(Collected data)
────────────────────

(** X11.  An accepted ['join room'] sends the room's whole history, oldest
    first and every entry flagged [isPrevious], to the one who joins and
    to nobody else; these are the last things it sends, and the history
    itself is left as it was. *)
Theorem join_room_replays_history st sid c env roomName password room :
  conns st !! sid = Some c →
  rooms st !! roomName = Some room →
  password_refused room c password = false → room_full room = false →
  let res := step st (Req sid env (JoinRoom roomName password)) in
  ∃ before room',
    res.2 = before ++ ((λ m, Emit sid (ChatMessageEv (ChatMessage.replay m)))
                         <$> ChatRoom.messages room)
    ∧ (∀ o, o ∈ before → chat_message_of o = None)
    ∧ rooms res.1 !! roomName = Some room'
    ∧ ChatRoom.messages room' = ChatRoom.messages room
    ∧ (∀ m, m ∈ ChatRoom.messages room → ChatMessage.isPrevious (ChatMessage.replay m) = true).
Proof.
  intros Hc Hr Hp Hf res. subst res. rewrite (step_req _ _ _ _ _ Hc). cbn [handle].
  unfold join_room. rewrite Hr, Hp, Hf.
  pose proof (quit_current_room_no_chat (rooms st) sid c true) as Hq.
  pose proof (quit_current_room_kept st sid c true roomName) as Hk. rewrite Hr in Hk.
  destruct (quit_current_room (rooms st) sid c true) as [rs1 out1]. cbn [fst snd] in *.
  destruct (rs1 !! roomName) as [room1|] eqn:Hr1; [|done]. destruct Hk as [_ Hms].
  cbn [default]. cbn [snd fst].
  eexists (out1 ++ [_; _; _; _]), _. split_and!.
  - cbn. rewrite Hms. by rewrite <- !app_assoc.
  - intros o [Ho|Ho]%elem_of_app; [by apply Hq|].
    repeat (apply elem_of_cons in Ho as [->|Ho]; [done|]). by apply elem_of_nil in Ho.
  - cbn. by rewrite lookup_insert_eq.
  - done.
  - done.
Qed.

(** The theorem at a concrete input. *)
Lemma join_room_replays_history_witness :
  let st := run init two_lines in
  ∃ before, (step st (Req "y" (at_time 9) (JoinRoom "A" None))).2
    = before ++ [Emit "y" (ChatMessageEv (ChatMessage.mk (fresh_id (at_time 5)) "ann"
                                            (Some "hello") None 5 true));
                 Emit "y" (ChatMessageEv (ChatMessage.mk (fresh_id (at_time 6)) "ann"
                                            (Some "again") None 6 true))].
Proof.
  intros st.
  set (m1 := ChatMessage.mk (fresh_id (at_time 5)) "ann" (Some "hello") None 5 false).
  set (m2 := ChatMessage.mk (fresh_id (at_time 6)) "ann" (Some "again") None 6 false).
  destruct (join_room_replays_history st "y" (mkConn "bob" "" "") (at_time 9) "A" None
              (ChatRoom.mk "A" {["x"]} [m1; m2] None None "ann" 2))
    as (before & _ & Hout & _); [by vm_compute..|].
  exists before. exact Hout.
Defined.

(** X12.  Joining a room and leaving it again puts the server back where it
    was, for a connection that was in no room before. *)
Theorem join_then_leave_restores st sid c env env' roomName password room :
  conns st !! sid = Some c → currentRoom c = "" →
  rooms st !! roomName = Some room → sid ∉ ChatRoom.users room →
  password_refused room c password = false → room_full room = false →
  run st [Req sid env (JoinRoom roomName password); Req sid env' (LeaveRoom roomName)] = st.
Proof.
  intros Hc Hcur Hr Hnin Hp Hf. unfold run. cbn [foldl].
  rewrite (step_req _ _ _ _ _ Hc). cbn [handle]. unfold join_room.
  rewrite Hr, Hp, Hf, quit_current_room_none by done. cbn [fst]. rewrite Hr. cbn [default].
  set (st1 := set_conn _ _ _).
  assert (Hc1 : conns st1 !! sid = Some (mkConn (currentUser c) roomName (currentMusicRoom c)))
    by (cbn; by rewrite lookup_insert_eq).
  rewrite (step_req _ _ _ _ _ Hc1). cbn [handle]. unfold leave_room. cbn.
  rewrite lookup_insert_eq. cbn. rewrite bool_decide_eq_true_2 by set_solver. cbn.
  rewrite !insert_insert_eq.
  assert ((ChatRoom.users room ∪ {[sid]}) ∖ {[sid]} = ChatRoom.users room) as -> by set_solver.
  assert (ChatRoom.with_users (ChatRoom.with_users room (ChatRoom.users room ∪ {[sid]}))
            (ChatRoom.users room) = room) as -> by (by destruct room).
  rewrite (insert_id (rooms st)) by done.
  subst st1. unfold set_conn, set_rooms. cbn. rewrite insert_insert_eq.
  rewrite (insert_id (conns st)); [by destruct st|].
  rewrite Hc. destruct c; cbn in *. by subst.
Qed.
(** Turns the outcomes of the tests of [joinRoom] into facts. *)
Ltac join_facts :=
  repeat match goal with
    | H : JS.truthy (JS.trim _) = true |- _ => apply truthy_true_iff in H
    | H : (_ =? _)%string = true |- _ => apply String.eqb_eq in H
    | H : (_ =? _)%string = false |- _ => apply String.eqb_neq in H
    | H : (_ >=? _) = false |- _ => rewrite Z.geb_leb in H; apply Z.leb_gt in H
    | H : (_ >=? _) = true |- _ => rewrite Z.geb_leb in H; apply Z.leb_le in H
    end.

(** X1.  [joinRoom] requests a membership insert only when a room is
    selected, the password is not blank and equals the stored one, the
    membership query answered without an error and without a row, and the
    count query answered without an error and either without a count or
    with a count below [max_users]. *)
Theorem joinRoom_inserts_only_when_admitted :
  forall (session_user_id : string) (B : RoomList.Backend) (s : RoomList.State),
    RoomList.insertsMembership (snd (RoomList.joinAttempt session_user_id B s)) = true ->
    exists room,
      RoomList.selectedRoom s = Some room /\
      JS.trim (RoomList.joinPassword s) <> "" /\
      RoomList.joinPassword s = RoomList.password_hash room /\
      Supabase.error (RoomList.room_users_maybeSingle B (RoomList.id room) session_user_id) = None /\
      Supabase.data (RoomList.room_users_maybeSingle B (RoomList.id room) session_user_id) = None /\
      Supabase.error (RoomList.room_users_count B (RoomList.id room)) = None /\
      (Supabase.count (RoomList.room_users_count B (RoomList.id room)) = None \/
       exists c, Supabase.count (RoomList.room_users_count B (RoomList.id room)) = Some c /\
                 c < RoomList.max_users room).
Proof.
  intros uid B s.
  join_paths uid B s; cbn; try discriminate; intros _; join_facts;
    (eexists; repeat split; try eassumption; use_answers; try reflexivity);
    first [ left; reflexivity | right; eexists; split; [reflexivity | lia] ].
Qed.

Lemma joinRoom_inserts_only_when_admitted_witness :
  let s := Scenario.joining Scenario.r1 "abc123" in
  let B := Scenario.countBackend (Some 1) in
  exists room,
    RoomList.selectedRoom s = Some room /\
    JS.trim (RoomList.joinPassword s) <> "" /\
    RoomList.joinPassword s = RoomList.password_hash room /\
    Supabase.error (RoomList.room_users_maybeSingle B (RoomList.id room) "u3") = None /\
    Supabase.data (RoomList.room_users_maybeSingle B (RoomList.id room) "u3") = None /\
    Supabase.error (RoomList.room_users_count B (RoomList.id room)) = None /\
    (Supabase.count (RoomList.room_users_count B (RoomList.id room)) = None \/
     exists c, Supabase.count (RoomList.room_users_count B (RoomList.id room)) = Some c /\
               c < RoomList.max_users room).
Proof.
  apply (joinRoom_inserts_only_when_admitted "u3" (Scenario.countBackend (Some 1))
           (Scenario.joining Scenario.r1 "abc123")).
  reflexivity.
Defined.

(** X2.  Whenever [joinRoom] calls [onRoomSelect], it is with the id of the
    selected room, the password is not blank and equals the stored one, and
    either the membership query found a row or the membership insert was
    requested and answered without an error. *)
Theorem joinRoom_navigates_only_into_selected_room :
  forall (session_user_id : string) (B : RoomList.Backend) (s : RoomList.State)
         (roomId : string),
    In (RoomList.OnRoomSelect roomId) (snd (RoomList.joinAttempt session_user_id B s)) ->
    exists room,
      RoomList.selectedRoom s = Some room /\
      roomId = RoomList.id room /\
      JS.trim (RoomList.joinPassword s) <> "" /\
      RoomList.joinPassword s = RoomList.password_hash room /\
      ((exists row,
           Supabase.data (RoomList.room_users_maybeSingle B (RoomList.id room) session_user_id)
           = Some row) \/
       (In (RoomList.InsertMembership (RoomList.id room) session_user_id)
           (snd (RoomList.joinAttempt session_user_id B s)) /\
        Supabase.error (RoomList.room_users_insert B (RoomList.id room) session_user_id) = None)).
Proof.
  intros uid B s r.
  pose proof (joinAttempt_paths uid B s) as Hpaths. revert Hpaths.
  set (after := RoomList.joinAttempt uid B s). intros Hpaths.
  assert (Hgoal : forall t, snd after = t -> In (RoomList.OnRoomSelect r) t ->
            exists room,
              RoomList.selectedRoom s = Some room /\ r = RoomList.id room /\
              JS.trim (RoomList.joinPassword s) <> "" /\
              RoomList.joinPassword s = RoomList.password_hash room /\
              ((exists row,
                   Supabase.data (RoomList.room_users_maybeSingle B (RoomList.id room) uid)
                   = Some row) \/
               (In (RoomList.InsertMembership (RoomList.id room) uid) t /\
                Supabase.error (RoomList.room_users_insert B (RoomList.id room) uid) = None))).
  2:{ intros H. exact (Hgoal _ eq_refl H). }
  intros t Ht. subst t. rewrite Hpaths. clear Hpaths after.
  unfold RoomListForms.joinCaught, RoomListForms.joinClosed.
  destruct (RoomList.selectedRoom s) as [room|] eqn:Hsel; cbn [snd];
    [|intros [H|[]]; discriminate H].
  destruct (JS.truthy (JS.trim (RoomList.joinPassword s))) eqn:Htrim; cbn [negb snd];
    [|intros [H|[H|[]]]; discriminate H].
  destruct (RoomList.joinPassword s =? RoomList.password_hash room)%string eqn:Hpw;
    cbn [negb snd]; [|intros [H|[H|[]]]; discriminate H].
  join_facts.
  destruct (RoomList.room_users_maybeSingle B (RoomList.id room) uid)
    as [[row|] n|e] eqn:Hmem; cbn [snd Supabase.data].
  - intros [H|[H|[H|[]]]]; try discriminate H. injection H as <-.
    exists room. repeat split; try assumption. left. use_answers. now exists row.
  - destruct (RoomList.room_users_count B (RoomList.id room)) as [d cnt|e] eqn:Hcnt;
      cbn [snd].
    + destruct (match cnt with Some n0 => n0 >=? RoomList.max_users room | None => false end);
        cbn [snd]; [intros [H|[H|[H|[H|[]]]]]; discriminate H|].
      destruct (RoomList.room_users_insert B (RoomList.id room) uid) as [d' n'|e] eqn:Hins;
        cbn [snd Supabase.error].
      * intros [H|[H|[H|[H|[H|[H|[]]]]]]]; try discriminate H. injection H as <-.
        exists room. repeat split; try assumption. right. use_answers.
        split; [cbn; tauto | reflexivity].
      * destruct (Supabase.instanceofError e); cbn;
          intros H; repeat (destruct H as [H|H]; try discriminate H); contradiction.
    + destruct (Supabase.instanceofError e); cbn;
        intros H; repeat (destruct H as [H|H]; try discriminate H); contradiction.
  - destruct (Supabase.instanceofError e); cbn;
      intros H; repeat (destruct H as [H|H]; try discriminate H); contradiction.
Qed.

Lemma joinRoom_navigates_only_into_selected_room_witness :
  let s := Scenario.joining Scenario.r1 "abc123" in
  let B := Scenario.memberBackend in
  exists room,
    RoomList.selectedRoom s = Some room /\
    "r1" = RoomList.id room /\
    JS.trim (RoomList.joinPassword s) <> "" /\
    RoomList.joinPassword s = RoomList.password_hash room /\
    ((exists row,
         Supabase.data (RoomList.room_users_maybeSingle B (RoomList.id room) "u3") = Some row) \/
     (In (RoomList.InsertMembership (RoomList.id room) "u3")
         (snd (RoomList.joinAttempt "u3" B s)) /\
      Supabase.error (RoomList.room_users_insert B (RoomList.id room) "u3") = None)).
Proof.
  apply (joinRoom_navigates_only_into_selected_room "u3" Scenario.memberBackend
           (Scenario.joining Scenario.r1 "abc123") "r1").
  vm_compute. auto.
Defined.

(** X3.  [joinRoom] changes the state of the directory in one way only: it
    closes the join modal and empties the password field together, leaving
    the selected room and every other cell as they were; it does so
    whenever it calls [onRoomSelect], and otherwise it either does so or
    leaves the state untouched. *)
Theorem joinRoom_closes_modal_and_clears_password_together :
  forall (session_user_id : string) (B : RoomList.Backend) (s : RoomList.State),
    let after := RoomList.joinAttempt session_user_id B s in
    (fst after = s \/ fst after = RoomListForms.joinClosed s) /\
    (RoomList.navigates (snd after) = true -> fst after = RoomListForms.joinClosed s) /\
    RoomList.selectedRoom (fst after) = RoomList.selectedRoom s /\
    RoomList.rooms (fst after) = RoomList.rooms s /\
    RoomList.filteredRooms (fst after) = RoomList.filteredRooms s.
Proof.
  intros uid B s after. subst after.
  join_paths uid B s; cbn; repeat split; auto; discriminate.
Qed.

(** X4.  A join attempt with a password that is not blank and equals the
    stored one, by a user without a membership row, on a room whose
    returned count is below [max_users], when the insert succeeds: the
    membership is inserted once after the two queries, the user is taken
    into the room, the success notice follows, and the modal is closed. *)
Theorem joinRoom_free_room_joins :
  forall (session_user_id : string) (B : RoomList.Backend) (s : RoomList.State)
         (room : RoomList.Room) (c : Z),
    RoomList.selectedRoom s = Some room ->
    JS.trim (RoomList.joinPassword s) <> "" ->
    RoomList.joinPassword s = RoomList.password_hash room ->
    Supabase.error (RoomList.room_users_maybeSingle B (RoomList.id room) session_user_id) = None ->
    Supabase.data (RoomList.room_users_maybeSingle B (RoomList.id room) session_user_id) = None ->
    Supabase.error (RoomList.room_users_count B (RoomList.id room)) = None ->
    Supabase.count (RoomList.room_users_count B (RoomList.id room)) = Some c ->
    c < RoomList.max_users room ->
    Supabase.error (RoomList.room_users_insert B (RoomList.id room) session_user_id) = None ->
    RoomList.joinAttempt session_user_id B s =
    (RoomListForms.joinClosed s,
     [RoomList.PreventDefault;
      RoomList.SelectMembership (RoomList.id room) session_user_id;
      RoomList.CountMemberships (RoomList.id room);
      RoomList.InsertMembership (RoomList.id room) session_user_id;
      RoomList.OnRoomSelect (RoomList.id room);
      RoomList.ToastSuccess "Successfully joined the room!"]).
Proof.
  intros uid B s room c Hsel Hne Hpw He Hd Hce Hc Hfree Hie.
  assert (Hge : (c >=? RoomList.max_users room) = false)
    by (rewrite Z.geb_leb; apply Z.leb_gt; lia).
  handler. decide_tests. rewrite Hge. decide_tests. reflexivity.
Qed.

────────────────────

→ Task description:
Beginning with the line that has "roomName = Some room'" and ending with the line that has "unfold join_room. rewrite Hr, Hp, Hf.", set down the lines above exactly and include no others.

→ Output below:
    ∧ rooms res.1 !! roomName = Some room'
    ∧ ChatRoom.messages room' = ChatRoom.messages room
    ∧ (∀ m, m ∈ ChatRoom.messages room → ChatMessage.isPrevious (ChatMessage.replay m) = true).
Proof.
  intros Hc Hr Hp Hf res. subst res. rewrite (step_req _ _ _ _ _ Hc). cbn [handle].
  unfold join_room. rewrite Hr, Hp, Hf.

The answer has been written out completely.